When the string "queries" is part of a line below, that line should be copied.

[Dataset entries]
▼▼▼

Lemma executeBatch_error (p : Param.t) (i : nat) (tr : Trace) (e : JsError) :
  fst (executeBatch client p i tr) = inl e -> operation_error_at i e.
Proof.
  unfold executeBatch.
  destruct (Nat.eqb (length (Param.queries p)) 0).
  - intros H. injection H as <-. apply operationError_at.
  - unfold bind, ret.
    destruct (executeBatch_loop_spec client i (Param.queries p) [] tr)
      as (n & _ & _ & _ & Hout).
    destruct (executeBatch_loop client (Param.queries p) i [] tr) as [[e' | rs] tr'];
      simpl in *; intros H; [| discriminate H].
    injection H as <-.
    destruct Hout as [(q & _ & _ & ->) | (m & q & err & _ & _ & _ & ->)].
    + apply operationError_at.
    + apply databaseError_at.
Qed.

(** X3.  Whatever the client throws, an operation of the eight-operation node
    fails only with a [NodeOperationError] that carries the index of the
    item, with one exception: in input-items mode, insertRows and
    updateRows let the [TypeError] of reading a column of a [null] or
    [undefined] array entry through as it is. *)
Theorem runOperation_errors (operation : string) (p : Param.t)
    (items : list NodeExecutionData) (i : nat) (responseData : JsVal) (tr : Trace)
    (e : JsError) :
  fst (runOperation client operation p items i responseData tr) = inl e ->
  operation_error_at i e
  \/ ((exists message, e = OtherError message)
      /\ (operation = "insertRows" \/ operation = "updateRows")
      /\ (Param.dataSource p =? "manualInput") = false).
Proof.
  unfold runOperation.
  destruct (operation =? "executeQuery").
  { unfold executeQuery. destruct (Js.blank (Param.query p)).
    - intros H. injection H as <-. left. apply operationError_at.
    - intros H. left. eapply guarded_error. eassumption. }
  destruct (operation =? "executeBatch").
  { intros H. left. eapply executeBatch_error. eassumption. }
  destruct (String.eqb_spec operation "insertRows") as [Hop | _].
  { rewrite insertRows_unfold.
    destruct (insertRows_plan p items i) as [e' | plan] eqn:Hplan.
    - intros H. injection H as <-.
      destruct (insertRows_plan_error p items i e' Hplan) as [Hat | [Hother Hsrc]];
        auto.
    - destruct (executeRows client plan insertResult i "Insert Rows" [] tr)
        as [[e' | rs] tr'] eqn:Hrun; intros H; [| discriminate H].
      injection H as <-. left.
      apply (executeRows_error insertResult i "Insert Rows" plan [] tr).
      rewrite Hrun. reflexivity. }
  destruct (String.eqb_spec operation "updateRows") as [Hop | _].
  { rewrite updateRows_unfold.
    destruct (updateRows_plan p items i) as [e' | plan] eqn:Hplan.
    - intros H. injection H as <-.
      destruct (updateRows_plan_error p items i e' Hplan) as [Hat | [Hother Hsrc]];
        auto.
    - destruct (executeRows client plan affectedResult i "Update Rows" [] tr)
        as [[e' | rs] tr'] eqn:Hrun; intros H; [| discriminate H].
      injection H as <-. left.
      apply (executeRows_error affectedResult i "Update Rows" plan [] tr).
      rewrite Hrun. reflexivity. }
  destruct (operation =? "deleteRows").
  { unfold deleteRows. rewrite bind_lift. unfold deleteRows_statement.
    destruct (Js.blank (Param.table p)).
    { intros H. injection H as <-. left. apply operationError_at. }
    destruct (Js.blank (Param.whereClause p)).
    { intros H. injection H as <-. left. apply operationError_at. }
    intros H. left. eapply guarded_error. eassumption. }
  destruct (operation =? "selectRows").
  { unfold selectRows. rewrite bind_lift.
    destruct (selectRows_statement p i) as [e' | st] eqn:Hst.
    - intros H. injection H as <-. left.
      destruct (selectRows_statement_error p i e' Hst) as [message ->].
      apply operationError_at.
    - intros H. left. eapply guarded_error. eassumption. }
  destruct (operation =? "listTables").
  { intros H. left. unfold listTables in H. eapply guarded_error. eassumption. }
  destruct (operation =? "describeTable").
  { rewrite describeTable_unfold. unfold describeTable_statement.
    destruct (Js.blank (Param.table p)).
    { intros H. injection H as <-. left. apply operationError_at. }
    intros H. left. eapply guarded_error. eassumption. }
  intros H. discriminate H.
Qed.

▲▲▲

> [WRITTEN SOLUTION]:
  destruct (Nat.eqb (length (Param.queries p)) 0).
    destruct (executeBatch_loop_spec client i (Param.queries p) [] tr)
    destruct (executeBatch_loop client (Param.queries p) i [] tr) as [[e' | rs] tr'];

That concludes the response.